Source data
(** X11. [arc_consistent] returns True exactly when, for every constraint
    on two different variables that both have a domain, some pair of values
    satisfies the constraint function with the value of the first variable
    passed first, and some pair satisfies it with the value of the second
    variable passed first: both orders of the pair of variables are visited
    and the same function is applied without swapping its arguments. *)
Theorem arc_consistent_checks_both_orders {V : Type} `{EqDecision V}
    (cs : list (@constraint V)) (doms : gmap string (list V)) :
  arc_consistent cs doms = true ↔
  ∀ k d1 d2,
    k ∈ cs → cvar1 k ≠ cvar2 k →
    doms !! cvar1 k = Some d1 → doms !! cvar2 k = Some d2 →
    (∃ a b, a ∈ d1 ∧ b ∈ d2 ∧ cfunc k a b = true) ∧
    (∃ a b, a ∈ d1 ∧ b ∈ d2 ∧ cfunc k b a = true).
Proof.
  rewrite arc_consistent_true. split.
  - intros Hall k d1 d2 Hk Hne H1 H2. split.
    + apply consistent_pair_true. apply (Hall (cvar1 k) (cvar2 k) d1 d2 k); try done.
      apply bool_decide_eq_true. by left.
    + assert (consistent_pair (cfunc k) d2 d1 = true) as Hc.
      { apply (Hall (cvar2 k) (cvar1 k) d2 d1 k); try done.
        apply bool_decide_eq_true. by right. }
      apply consistent_pair_true in Hc as (b & a & Hb & Ha & Hc). by exists a, b.
  - intros Hall var1 var2 d1 d2 k H1 H2 Hne Hk Hrel.
    apply bool_decide_eq_true in Hrel as [[<- <-]|[<- <-]].
    + apply consistent_pair_true. by apply (Hall k d1 d2).
    + destruct (Hall k d2 d1 Hk ltac:(done) H2 H1) as [_ (a & b & Ha & Hb & Hc)].
      apply consistent_pair_true. by exists b, a.
Qed.

Lemma arc_consistent_checks_both_orders_witness :
  arc_consistent order_cs order_doms = true ∧
  ("a", "b", Nat.ltb) ∈ order_cs ∧
  cvar1 ("a", "b", Nat.ltb) ≠ cvar2 ("a", "b", Nat.ltb) ∧
  order_doms !! "a" = Some [0; 1] ∧ order_doms !! "b" = Some [0; 1] ∧
  (∃ a b, a ∈ [0; 1] ∧ b ∈ [0; 1] ∧ Nat.ltb a b = true) ∧
  (∃ a b, a ∈ [0; 1] ∧ b ∈ [0; 1] ∧ Nat.ltb b a = true).
Proof.
  assert (arc_consistent order_cs order_doms = true) as Hac by (vm_compute; reflexivity).
  assert (("a", "b", Nat.ltb) ∈ order_cs) as Hk by (by left).
  assert (cvar1 ("a", "b", Nat.ltb) ≠ cvar2 ("a", "b", Nat.ltb)) as Hne by discriminate.
  assert (order_doms !! "a" = Some [0; 1]) as H1 by reflexivity.
  assert (order_doms !! "b" = Some [0; 1]) as H2 by reflexivity.
  split; [exact Hac|]. split; [exact Hk|]. split; [exact Hne|].
  split; [exact H1|]. split; [exact H2|].
  exact (proj1 (arc_consistent_checks_both_orders order_cs order_doms) Hac
           ("a", "b", Nat.ltb) [0; 1] [0; 1] Hk Hne H1 H2).
Defined.

(** X12. Forward checking of a CSP whose domains are all non-empty (as
    those that [BelugaCSP] builds are) never reports an inconsistency and
    never leaves a domain of size 0, however many arcs it revises. Hence
    the adjustment of the heuristic in the hybrid search never raises
    ZeroDivisionError and never adds one of its penalties of 10: it adds
    twice 0.1 / smallest domain size, or nothing when there is no
    variable. When the constraints have no cycle the check ends, within
    the bound on the arcs popped, with this result. *)
Theorem forward_check_never_penalises {V : Type} `{EqDecision V}
    (cs : list (@constraint V)) (doms : gmap string (list V)) (fuel : nat) (h : Q) :
  all_nonempty doms →
  (∀ r, check_forward fuel cs doms = Some r →
     ∃ sizes,
       r = Ok (true, sizes) ∧
       ((∃ m, Search.min_size sizes = Some m ∧ 0 < m ∧
              Search.adjust_heuristic h true sizes
              = Ok (h + Search.bonus m + Search.bonus m)%Q) ∨
        (sizes = ∅ ∧ Search.adjust_heuristic h true sizes = Ok h))) ∧
  (∀ rk, ranked rk cs → work_bound rk cs < fuel →
     ∃ d n sizes,
       reduce_domains fuel cs doms = Some (Ok (Report true d n)) ∧
       n ≤ work_bound rk cs ∧
       sizes = domain_sizes d ∧
       check_forward fuel cs doms = Some (Ok (true, sizes)) ∧
       ((∃ m, Search.min_size sizes = Some m ∧ 0 < m ∧
              Search.adjust_heuristic h true sizes
              = Ok (h + Search.bonus m + Search.bonus m)%Q) ∨
        (sizes = ∅ ∧ Search.adjust_heuristic h true sizes = Ok h))).
Proof.
  intros Hne.
  assert (∀ d : gmap string (list V), all_nonempty d →
            (∃ m, Search.min_size (domain_sizes d) = Some m ∧ 0 < m ∧
                  Search.adjust_heuristic h true (domain_sizes d)
                  = Ok (h + Search.bonus m + Search.bonus m)%Q) ∨
            (domain_sizes d = ∅ ∧ Search.adjust_heuristic h true (domain_sizes d) = Ok h))
    as Hadjust.
  { intros d Hd. destruct (Search.min_size (domain_sizes d)) as [m|] eqn:Hmin.
    - left. exists m. pose proof (min_size_positive d m Hd Hmin) as Hm.
      split; [done|]. split; [done|].
      by apply Search_Theory.adjust_heuristic_positive.
    - right. split; [by apply min_size_none|].
      unfold Search.adjust_heuristic. by rewrite Hmin. }
  split.
  - intros r. unfold check_forward.
    destruct (reduce_domains fuel cs doms) as [r'|] eqn:Hrun; [|done].
    destruct (reduce_loop_result cs fuel _ doms 0 r' Hne Hrun) as (d & n & -> & Hd).
    intros [= <-]. simpl. exists (domain_sizes d). split; [done|]. by apply Hadjust.
  - intros rk Hrk Hfuel.
    destruct (reduce_loop_terminates rk cs fuel (initial_arcs cs) doms 0 Hrk Hfuel)
      as (d & n & Hrun & Hn).
    destruct (reduce_loop_result cs fuel _ doms 0 _ Hne Hrun) as (d' & n' & [= <- <-] & Hd).
    exists d, n, (domain_sizes d). split; [done|].
    split; [unfold work_bound; lia|]. split; [done|].
    split; [unfold check_forward, reduce_domains; by rewrite Hrun|]. by apply Hadjust.
Qed.

Lemma forward_check_never_penalises_witness :
  all_nonempty chain_doms ∧ ranked chain_rank chain_cs ∧
  work_bound chain_rank chain_cs < 17 ∧
  reduce_domains 17 chain_cs chain_doms
    = Some (Ok (Report true (<["x" := [0]]> chain_doms) 5)) ∧
  check_forward 17 chain_cs chain_doms
    = Some (Ok (true, {[ "x" := 1; "y" := 1; "u" := 1 ]})) ∧
  Search.adjust_heuristic 3 true {[ "x" := 1; "y" := 1; "u" := 1 ]}
    = Ok (3 + (1 # 10) + (1 # 10))%Q ∧
  ∃ d n sizes,
    reduce_domains 17 chain_cs chain_doms = Some (Ok (Report true d n)) ∧
    n ≤ work_bound chain_rank chain_cs ∧
    sizes = domain_sizes d ∧
    check_forward 17 chain_cs chain_doms = Some (Ok (true, sizes)) ∧
    ((∃ m, Search.min_size sizes = Some m ∧ 0 < m ∧
           Search.adjust_heuristic 3 true sizes
           = Ok (3 + Search.bonus m + Search.bonus m)%Q) ∨
     (sizes = ∅ ∧ Search.adjust_heuristic 3 true sizes = Ok 3%Q)).
Proof.
  assert (all_nonempty chain_doms) as Hne by solve_nonempty.
  assert (ranked chain_rank chain_cs) as Hrk by (repeat constructor; vm_compute; lia).
  assert (work_bound chain_rank chain_cs < 17) as Hfuel by (vm_compute; lia).
  split; [exact Hne|]. split; [exact Hrk|]. split; [exact Hfuel|].
  split; [vm_compute; reflexivity|]. split; [vm_compute; reflexivity|].
  split; [vm_compute; reflexivity|].
  exact (proj2 (forward_check_never_penalises chain_cs chain_doms 17 3%Q Hne)
           chain_rank Hrk Hfuel).
Defined.

End CSP_Queries_Theory.

(** ** The action generators *)

Module Actions_Theory.
Import Beluga Actions.

(** *** The stable sort *)

Section Sort.
Context {A : Type}.
Implicit Types (key : A → nat) (l : list A) (x : A).

Lemma insert_by_perm key x l : insert_by key x l ≡ₚ x :: l.
Proof.
  induction l as [|y l IH]; simpl; [done|].
  destruct (decide _); [done|]. rewrite IH. apply Permutation_swap.
Qed.

Lemma sort_by_perm key l : sort_by key l ≡ₚ l.
Proof.
  unfold sort_by. induction l as [|x l IH]; simpl; [done|].
  by rewrite insert_by_perm, IH.
Qed.

Lemma insert_by_sorted key x l :
  StronglySorted (λ a b, key a ≤ key b) l →
  StronglySorted (λ a b, key a ≤ key b) (insert_by key x l).
Proof.
  induction 1 as [|y l Hs IH Hall]; simpl; [repeat constructor|].
  destruct (decide (key x ≤ key y)) as [Hle|Hgt].
  - constructor; [by constructor|].
    constructor; [done|]. eapply Forall_impl; [exact Hall|]. simpl. intros; lia.
  - constructor; [done|].
    rewrite insert_by_perm. constructor; [lia|done].
Qed.

Lemma sort_by_sorted key l : StronglySorted (λ a b, key a ≤ key b) (sort_by key l).
Proof.
  unfold sort_by. induction l as [|x l IH]; simpl; [constructor|].
  by apply insert_by_sorted.
Qed.

(** Entries of the same key keep their order. *)
Lemma insert_by_stable key (k : nat) x l :
  filter (λ y, key y = k) (insert_by key x l) = filter (λ y, key y = k) (x :: l).
Proof.
  induction l as [|y l IH]; simpl; [done|].
  destruct (decide (key x ≤ key y)) as [Hle|Hgt]; [done|].
  rewrite filter_cons, IH, !filter_cons.
  destruct (decide (key y = k)), (decide (key x = k)); try done. lia.
Qed.

Lemma sort_by_stable key (k : nat) l :
  filter (λ y, key y = k) (sort_by key l) = filter (λ y, key y = k) l.
Proof.
  unfold sort_by. induction l as [|x l IH]; simpl; [done|].
  by rewrite insert_by_stable, !filter_cons, IH.
Qed.

Lemma insert_by_fmap {B : Type} (f : A → B) key (key' : B → nat) x l :
  key x = key' (f x) → (∀ y, y ∈ l → key y = key' (f y)) →
  f <$> insert_by key x l = insert_by key' (f x) (f <$> l).
Proof.
  intros Hx. induction l as [|y l IH]; intros Hl; simpl; [done|].
  rewrite <- Hx, <- (Hl y) by (by left).
  destruct (decide _); [done|]. simpl. f_equal. apply IH.
  intros z Hz. apply Hl. by right.
Qed.

Lemma sort_by_fmap {B : Type} (f : A → B) key (key' : B → nat) l :
  (∀ y, y ∈ l → key y = key' (f y)) →
  f <$> sort_by key l = sort_by key' (f <$> l).
Proof.
  unfold sort_by. induction l as [|x l IH]; intros Hl; simpl; [done|].
  rewrite (insert_by_fmap f key key').
  - f_equal. apply IH. intros y Hy. apply Hl. by right.
  - apply Hl. by left.
  - intros y Hy. apply Hl. right.
    fold (sort_by key l) in Hy. by rewrite sort_by_perm in Hy.
Qed.

End Sort.

(** *** What is generated *)

Lemma fmap_bind_list {A B C : Type} (f : B → C) (g : A → list B) (l : list A) :
  f <$> (l ≫= g) = l ≫= (λ x, f <$> g x).
Proof.
  induction l as [|x l IH]; [done|].
  rewrite !bind_cons, fmap_app. by rewrite IH.
Qed.

Lemma edge_jigs_elem (jigs : list string) (jig_id : string) :
  jig_id ∈ edge_jigs jigs ↔ head jigs = Some jig_id ∨ last jigs = Some jig_id.
Proof.
  unfold edge_jigs. destruct jigs as [|j jigs]; simpl.
  - rewrite elem_of_nil. split; [done|]. by intros [|].
  - destruct (last (j :: jigs)) as [l|] eqn:Hlast.
    + rewrite !elem_of_cons, elem_of_nil. split.
      * intros [->|[->|[]]]; [by left|by right].
      * intros [[= ->]|[= ->]]; [by left|right; by left].
    + by apply last_None in Hlast.
Qed.

Lemma edge_jigs_in (jigs : list string) (jig_id : string) :
  jig_id ∈ edge_jigs jigs → jig_id ∈ jigs.
Proof.
  rewrite edge_jigs_elem. intros [Hh|Hl].
  - destruct jigs; [done|]. injection Hh as ->. by left.
  - apply last_Some in Hl as (l' & ->). apply elem_of_app. right. by left.
Qed.

Section Generation.
Variable is_valid_action : BelugaState → action → bool.
Variable inst : instance_data.
Implicit Types (st : BelugaState) (a : action) (tag : string).

Lemma keep_valid_elem st a a' tag tag' :
  (a', tag') ∈ keep_valid is_valid_action st a tag ↔
  a' = a ∧ tag' = tag ∧ is_valid_action st a = true.
Proof.
  unfold keep_valid. destruct (is_valid_action st a).
  - rewrite list_elem_of_singleton. split; [by intros [= -> ->]|by intros (-> & -> & _)].
  - rewrite elem_of_nil. split; [done|]. by intros (_ & _ & ?).
Qed.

Directions for this task
At the line containing "rewrite !bind_cons, fmap_app.", start copying. Continue exactly through the final line of the entries above and stop there.

Task result
  rewrite !bind_cons, fmap_app. by rewrite IH.
Qed.

Lemma edge_jigs_elem (jigs : list string) (jig_id : string) :
  jig_id ∈ edge_jigs jigs ↔ head jigs = Some jig_id ∨ last jigs = Some jig_id.
Proof.
  unfold edge_jigs. destruct jigs as [|j jigs]; simpl.
  - rewrite elem_of_nil. split; [done|]. by intros [|].
  - destruct (last (j :: jigs)) as [l|] eqn:Hlast.
    + rewrite !elem_of_cons, elem_of_nil. split.
      * intros [->|[->|[]]]; [by left|by right].
      * intros [[= ->]|[= ->]]; [by left|right; by left].
    + by apply last_None in Hlast.
Qed.

Lemma edge_jigs_in (jigs : list string) (jig_id : string) :
  jig_id ∈ edge_jigs jigs → jig_id ∈ jigs.
Proof.
  rewrite edge_jigs_elem. intros [Hh|Hl].
  - destruct jigs; [done|]. injection Hh as ->. by left.
  - apply last_Some in Hl as (l' & ->). apply elem_of_app. right. by left.
Qed.

Section Generation.
Variable is_valid_action : BelugaState → action → bool.
Variable inst : instance_data.
Implicit Types (st : BelugaState) (a : action) (tag : string).

Lemma keep_valid_elem st a a' tag tag' :
  (a', tag') ∈ keep_valid is_valid_action st a tag ↔
  a' = a ∧ tag' = tag ∧ is_valid_action st a = true.
Proof.
  unfold keep_valid. destruct (is_valid_action st a).
  - rewrite list_elem_of_singleton. split; [by intros [= -> ->]|by intros (-> & -> & _)].
  - rewrite elem_of_nil. split; [done|]. by intros (_ & _ & ?).
Qed.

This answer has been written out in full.